新型コロナの第8波はピークを打ち、政府は対策緩和を進めています。コロナ対策が生活の全てを制限することに警鐘を鳴らしてきた医療人類学者の磯野真穂さんは、対策と緩和のバランスについてどう考えるのでしょう?

新型コロナ第8波はピークを打ち、政府は対策緩和を急いでいる。

感染症法上の2類相当の位置付けから季節性インフルエンザと同じ5類への変更、公共の屋内の場でのマスク着用原則を廃止し、個人の判断に委ねるなどだ。

第8波の余波が続く中、逼迫している救急などの医療関係者は助かる命も助けられなくなり戦々恐々としてきたが、行動制限のない冬に一般の人はすっかり行動をコロナ前に戻したようにも見える。

もう感染対策は必要ないのだろうか? 重症化リスクの高い人に自衛を呼びかけるだけでいいのだろうか?

コロナの流行初期から、感染対策が生活の全てを覆うことに警鐘を鳴らしてきた医療人類学者、磯野真穂さんと対策と緩和のバランスについて議論した。

※インタビューは1月10日に行い、それ以降も議論を重ねてまとめている。

どれだけ自粛したら医療体制は整う?

——医療が逼迫して医療関係者は苦しんでいる一方、この冬は行動制限がなくて飲食店などは一息ついている印象です。感染力の高いオミクロンの亜系統に徐々に置き換わる中、緩和とコロナ対策のバランスをどのように見ていますか?

「医療逼迫」や「医療崩壊」という言葉は、2020年4月に7都府県に緊急事態宣言が出た時から使われ続け、「医療体制を整えるため」に宣言やまん防が必要だといったことも言われてきました。

またコロナ対策には、東日本大震災の際に出された補助金をはるかに超える未曾有の税金が投入され、補助金のおかげで黒字になった病院もあるという報道すら出ています。

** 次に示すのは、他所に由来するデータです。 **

(* ===== verification/Serve.v ===== *)
(** * Serve: starting an agent, and its lease reaper

    [alloyfs serve]: the configuration file by its extension
    (alloyfs-agent/src/config.rs), the exports given on the command line
    (alloyfs-cli/src/config.rs), the watchers, the reaper and the listeners
    (alloyfs-cli/src/commands/serve.rs), and the reaper's rounds
    ([spawn_lease_reaper] of alloyfs-agent/src/ops.rs).  The readers of YAML and
    TOML (serde) and the operating system's watcher are parameters.

    What is served is what the file and the command line say, and nothing else;
    an export that cannot be watched is served all the same.  A round of the
    reaper frees exactly the sessions that were silent for longer than the
    lease, and nobody is left with a lock for more than the lease and five
    seconds after the last word of its holder. *)

From S2P Require Import Prelude Text Messages Common Exclude Locks EventHub Fs Agent AgentFacts Overlay Disk RemoteFs Http Cli Listen.

(** ** The configuration *)

Record AgentConfig : Type := mkAgentConfig { ag_agent : AgentSection; ag_exports : gmap string ExportConfig }.

(** [#[derive(Default)]]. *)
Definition default_agent_config : AgentConfig := mkAgentConfig (mkAgentSection None None None None) ∅.
(** [ExportConfig::default]. *)
Definition default_export : ExportConfig := mkExportConfig [] false [] true None.

(** [Path::extension]: what follows the last dot of the name, unless the dot
    begins it. *)
Definition extension (p : list string) : option string :=
  match last p with
  | None => None
  | Some name =>
      if bool_decide (name = "..") then None
      else match rsplit_once "."%char name with
      | Some (stem, ext) => if str_is_empty stem then None else Some ext
      | None => None
      end
  end.

Inductive LoadError : Type := LoadIo (e : IoErrorKind) | NotText | LoadParse | BadInlineExport (spec : string).

Section Config.
Context (env : Env) (ce : CliEnv).
Context (from_yaml from_toml : string → option AgentConfig).        (* [serde_yaml::from_str], [toml::from_str] *)

Definition load_io {A} (m : M Fs IoErrorKind A) : M Fs LoadError A := λ fs, let '(r, fs) := m fs in (map_err LoadIo r, fs).

(** How a file is read, by its extension. *)
Definition parse_config (p : list string) (text : string) : option AgentConfig :=
  let ext := str_lower (default "" (e ← extension p; to_str e)) in
  if bool_decide (ext = "yml") || bool_decide (ext = "yaml") || bool_decide (ext = "json") then from_yaml text
  else if bool_decide (ext = "toml") then from_toml text
  else or_else (from_yaml text) (from_toml text).

Definition from_path (p : list string) : M Fs LoadError AgentConfig :=
  let! bytes := load_io (fs_read env p) in
  let! text := slift (ok_or (to_str (text_of bytes)) NotText) in
  slift (ok_or (parse_config p text) LoadParse).

Definition equals : ascii := "="%char.

(** The exports of the command line, over those of the file. *)
Fixpoint inline (exports : gmap string ExportConfig) (specs : list string) : result (gmap string ExportConfig) LoadError :=
  match specs with
  | [] => Ok exports
  | spec :: specs =>
      let? '(name, path) := ok_or (split_once equals spec) (BadInlineExport spec) in
      inline (<[name := mkExportConfig (path_buf ce path) false [] (ec_default_excludes default_export) (ec_client default_export)]> exports) specs
  end.

Definition load_agent_config (template : list Z) (config : option (list string)) (inline_exports : list string) : M Fs LoadError AgentConfig :=
  let! cfg := (match config with
               | Some path => from_path path
               | None =>
                   if bool_decide (inline_exports = []) then
                     let! p := load_io (default_config_path env ce template) in
                     match p with Some path => from_path path | None => sret default_agent_config end
                   else sret default_agent_config
               end) in
  let! exports := slift (inline (ag_exports cfg) inline_exports) in
  sret (mkAgentConfig (ag_agent cfg) exports).
End Config.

しかしそうであるにもかかわらず、初めての緊急事態宣言から3年経った今も医療が逼迫している。この状況に対し、「一体いつになったら医療体制が整うのか」という疑問を持つ人が出るのはおかしくないと思います。

実際にこの冬も大変な逼迫を経験している医療機関が多数あるのでしょう。でも、感染者や死亡者が今よりずっと少なかった時に同じ言葉をあまりにも使いすぎたのではないでしょうか。

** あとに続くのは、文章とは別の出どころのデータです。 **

(** Without [--global], [init] either fails and has written nothing, or has
    written the configuration of the resolved directory to ./alloyfs.yml; and
    when that file exists it fails, unless forced. *)
Theorem init_exact lower env ce dir name force fs cwd : ce_cwd ce = Some cwd →
  let target := cwd ++ ["alloyfs.yml"] in
  let '(r, fs') := init lower env ce dir name false force fs in
  ((path_exists env target fs).1 = Ok true → force = false → (∃ e, r = Err e) ∧ fs' = fs) ∧
  (fs' = fs ∧ (∃ e, r = Err e) ∨
   ∃ real, (canonicalize env (default cwd dir) fs).1 = Ok real ∧ (force = true ∨ (path_exists env target fs).1 = Ok false) ∧
     fs' = (fs_write env target (rendered (default (export_name_for lower real) name) (path_text real)) fs).2 ∧
     (r = Ok target ∨ ∃ e, r = Err e)).
Proof.
  intros Hcwd target. unfold init. rw Hcwd.
  assert (slift (E := InitError) (match dir with Some d => Ok d | None => ok_or (Some cwd) NoCwd end) fs = (Ok (default cwd dir), fs)) as E0
    by (by destruct dir).
  unfold sbind at 1. rw E0. unfold sbind at 1. rw init_io_keeps; [|apply keeps_canonicalize].
  destruct (canonicalize env (default cwd dir) fs) as [[real|e] ?] eqn:Ec; cbn [fst map_err]; [|split; [by eauto|left; by eauto]].
  unfold sbind at 1. rw init_io_keeps; [|intros fs0; apply is_dir_keeps].
  destruct (is_dir env real fs) as [[[]|e] ?]; cbn [fst map_err negb]; [|split; [by eauto|left; by eauto]..].
  unfold sbind at 1, sbind at 1. cbn [slift ok_or sret]. fold target. unfold sbind at 1. rw init_io_keeps; [|apply keeps_path_exists].
  destruct (path_exists env target fs) as [[there|e] ?]; cbn [fst map_err]; [|split; [by eauto|left; by eauto]].
  destruct (there && negb force) eqn:Hb.
  - split; [by eauto|]. left. split; [done|]. by eexists.
  - assert (force = true ∨ Ok there = Ok (E := IoErrorKind) false) as Hgo by (destruct there; [left; by destruct force|by right]).
    replace (match name with Some n => n | None => export_name_for lower real end)
      with (default (export_name_for lower real) name) by (by destruct name).
    unfold sbind, init_io. destruct (fs_write env target _ fs) as [[u|e] fs'] eqn:Ew; cbn [map_err sret].
    all: split; [intros [= ->] ->; done|]; right; exists real; rw Ew; (split_and!; [done|done|done|]); first [by left | right; by eexists].
Qed.

(** ** Measuring *)

Section Bench.
Context {N : Type} `{NET : Net N}.
Context (conn : Conn) (I : N → Prop) (fh : Z) (bs : list Z).
(** The server answers reads with the file's bytes. *)
Hypothesis reads : ∀ offset len n, I n → 0 ≤ offset → 0 ≤ len →
  ∃ n', net_request conn (RqRead fh offset len) n = (Ok (Ok (RsData (take (Z.to_nat len) (drop (Z.to_nat offset) bs)))), n') ∧ I n'.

医療崩壊が起こるといった恐怖を感じさせる言葉とともに、「日本もニューヨークやイタリアのようになる」「(何も対策を打たなければ)42万人死亡する」といったフレーズも頻回に使われましたよね。でも実際はそうはならなかった。

またこの3年間で国内では多くの感染者が出ました。2020年春は、ほとんどの人にとってコロナは想像の病気でしたが、今はそうではない。

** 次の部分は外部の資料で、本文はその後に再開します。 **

(** C7. A unit whose duration is zero is skipped with one warning and gives
    nothing to the output: a unit loop, the session loop and the whole of
    [videoConcat] add the same units, reach the same offsets and end the same
    way as on the input without its zero-duration units. *)
Theorem C7_zero_duration_units_skipped :
  (forall cfg g units l w,
      warnings (snd (for_units cfg g units l w))
      = warnings w ++ map WarnZeroDuration (filter skipped units) /\
      added (snd (for_units cfg g units l w))
      = added w ++ map (rebase cfg (anchor l (kept units)) g) (kept units) /\
      fst (for_units cfg g units l w) = fst (for_units cfg g (kept units) l w) /\
      added (snd (for_units cfg g units l w))
      = added (snd (for_units cfg g (kept units) l w))) /\
  (forall canRemux tracks g w,
      fst (for_tracks canRemux tracks g w)
      = fst (for_tracks canRemux (map stripZero tracks) g w) /\
      added (snd (for_tracks canRemux tracks g w))
      = added (snd (for_tracks canRemux (map stripZero tracks) g w))) /\
  (forall env streams w,
      fst (videoConcat env streams w) = fst (videoConcat (stripEnv env) streams w) /\
      added (snd (videoConcat env streams w))
      = added (snd (videoConcat (stripEnv env) streams w)) /\
      videoTrack (snd (videoConcat env streams w))
      = videoTrack (snd (videoConcat (stripEnv env) streams w)) /\
      disposed (snd (videoConcat env streams w))
      = disposed (snd (videoConcat (stripEnv env) streams w))).
Proof.
  split; [|split].
  - intros cfg g units l w. rewrite !for_units_spec. simpl.
    rewrite !kept_kept. repeat split; reflexivity.
  - intros canRemux tracks g w. rewrite !for_tracks_closed. simpl.
    rewrite tracksError_stripZero, offsetAfter_stripZero,
      processed_stripZero, assembled_stripZero.
    split; reflexivity.
  - intros env streams w. rewrite !videoConcat_closed.
    destruct streams as [|s streams]; [repeat split; reflexivity|].
    rewrite rejected_stripEnv, survivors_stripEnv.
    destruct (rejected env (s :: streams)); [repeat split; reflexivity|].
    assert (Hw : afterFilter (stripEnv env) (s :: streams) w
                 = afterFilter env (s :: streams) w)
      by (unfold afterFilter; now rewrite dropped_stripEnv).
    rewrite Hw.
    destruct (survivors env (s :: streams)) as [|firstTrack others];
      [repeat split; reflexivity|].
    change (map stripZero (firstTrack :: others))
      with (stripZero firstTrack :: map stripZero others).
    cbv beta iota.
    change (stripZero firstTrack :: map stripZero others)
      with (map stripZero (firstTrack :: others)).
    rewrite negotiated_stripEnv.
    destruct (negotiated env (firstTrack :: others)) as [[videoCodec|]|m];
      [|repeat split; reflexivity|repeat split; reflexivity].
    rewrite newSource_stripEnv.
    destruct (newSource env (firstTrack :: others) videoCodec) as [source|m];
      [|repeat split; reflexivity].
    cbv zeta.
    rewrite sessionsRun_stripEnv, remuxEligible_stripZero, tracksError_stripZero,
      assembled_stripZero.
    change (out_start (stripEnv env)) with (out_start env).
    change (out_finalize (stripEnv env)) with (out_finalize env).
    change (bufTarget_buffer (stripEnv env)) with (bufTarget_buffer env).
    cbn [added].
    destruct (out_start env source) as [[]|m]; [|repeat split; reflexivity].
    destruct (tracksError _ _); [repeat split; reflexivity|].
    destruct (out_finalize env source _) as [[]|m]; [|repeat split; reflexivity].
    destruct (bufTarget_buffer env _ _); rewrite !disposeAll_spec;
      repeat split; reflexivity.
Qed.

(** ** The remux decision *)

Lemma codec_eq_true a b : codec_eq a b = true <-> a = b.
Proof.
  destruct a as [[]|], b as [[]|]; simpl; split; intros H;
    try reflexivity; try discriminate.
Qed.

Lemma sameParameters_iff firstTrack x :
  sameParameters firstTrack x = true <-> matchesOnAllFive firstTrack x.
Proof.
  unfold sameParameters, matchesOnAllFive.
  rewrite !andb_true_iff, codec_eq_true, !Z.eqb_eq.
  intuition congruence.
Qed.

Lemma forallb_sameParameters_iff firstTrack tracks :
  forallb (sameParameters firstTrack) tracks = true
  <-> (forall x, In x tracks -> matchesOnAllFive firstTrack x).
Proof.
  rewrite forallb_forall. split; intros H x Hx; apply sameParameters_iff, H, Hx.
Qed.

Lemma newSource_cases env firstTrack others videoCodec :
  newSource env (firstTrack :: others) videoCodec =
  if remuxEligible (firstTrack :: others)
  then match Track.codec firstTrack with
       | Some c => Normal (EncodedVideoPacketSource (Some c))
       | None => Throw (codecTypeError env)
       end
  else Normal (VideoSampleSource videoCodec).
Proof.
  unfold newSource, remuxEligible, newEncodedVideoPacketSource.
  destruct (forallb _ _); [destruct (Track.codec firstTrack)|]; reflexivity.
Qed.

(** A run with a survivor has had every [getPrimaryVideoTrack] call
    resolve, on a list of streams that is not empty. *)
Lemma survivors_resolved env streams :
  survivors env streams <> [] -> rejected env streams = None /\ streams <> [].
Proof.
  unfold survivors, rejected. intros H. split.
  - destruct (Promise_all _); [reflexivity|now elim H].
  - intros ->. now elim H.
Qed.

(** A run that gets to build its source. *)
Lemma videoConcat_started env streams w videoCodec source :
  survivors env streams <> [] ->
  negotiated env (survivors env streams) = Normal (Some videoCodec) ->
  newSource env (survivors env streams) videoCodec = Normal source ->
  let canRemux := remuxEligible (survivors env streams) in
  let w1 := afterFilter env streams w in
  let w2 :=
    mkWorld
      (warnings w1 ++ zeroWarnings canRemux (sessionsRun env source (survivors env streams)))
      (alerts w1) (Some source)
      (added w1 ++ assembled canRemux 0 (sessionsRun env source (survivors env streams)))
      (disposed w1) in
  videoConcat env streams w =
  match out_start env source with
  | Throw e => (Throw e, w2)
  | Normal _ =>
      match tracksError canRemux (survivors env streams) with
      | Some e => (Throw e, w2)
      | None =>
          match out_finalize env source (added w2) with
          | Throw e => (Throw e, w2)
          | Normal _ =>
              match bufTarget_buffer env source (added w2) with
              | None =>
                  (Throw "bufTarget.buffer was null.",
                   disposeAll (List.length streams) w2)
              | Some buffer => (Normal buffer, disposeAll (List.length streams) w2)
              end
          end
      end
  end.
Proof.
  intros Hsurv Hcodec Hsource.
  destruct (survivors_resolved _ _ Hsurv) as [Hrej Hne].
  rewrite videoConcat_closed, Hrej, Hcodec, Hsource.
  destruct streams as [|s streams]; [now elim Hne|].
  destruct (survivors env (s :: streams)); [now elim Hsurv|reflexivity].
Qed.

このような複数の点が、「医療逼迫」という言葉が響かない原因になっていると思います。

緩和とコロナ対策のバランスについてはそれぞれの社会が選び取る問題だと思いますが、恐怖や罪悪感を煽って人々の想像力に訴えかける対策のあり方はもう通用しなくなっていると思います。

——ウイルスも変異して、ワクチンがこれまでより効かないウイルスが出てきています。健康な人は「コロナは大丈夫」と思えるかもしれませんが、感染者数が増えればその陰で亡くなる人、重症化する人も増えてきます。そちらを診ている医療者は「どうにかしてくれ」と思うわけで、その温度差が大きいです。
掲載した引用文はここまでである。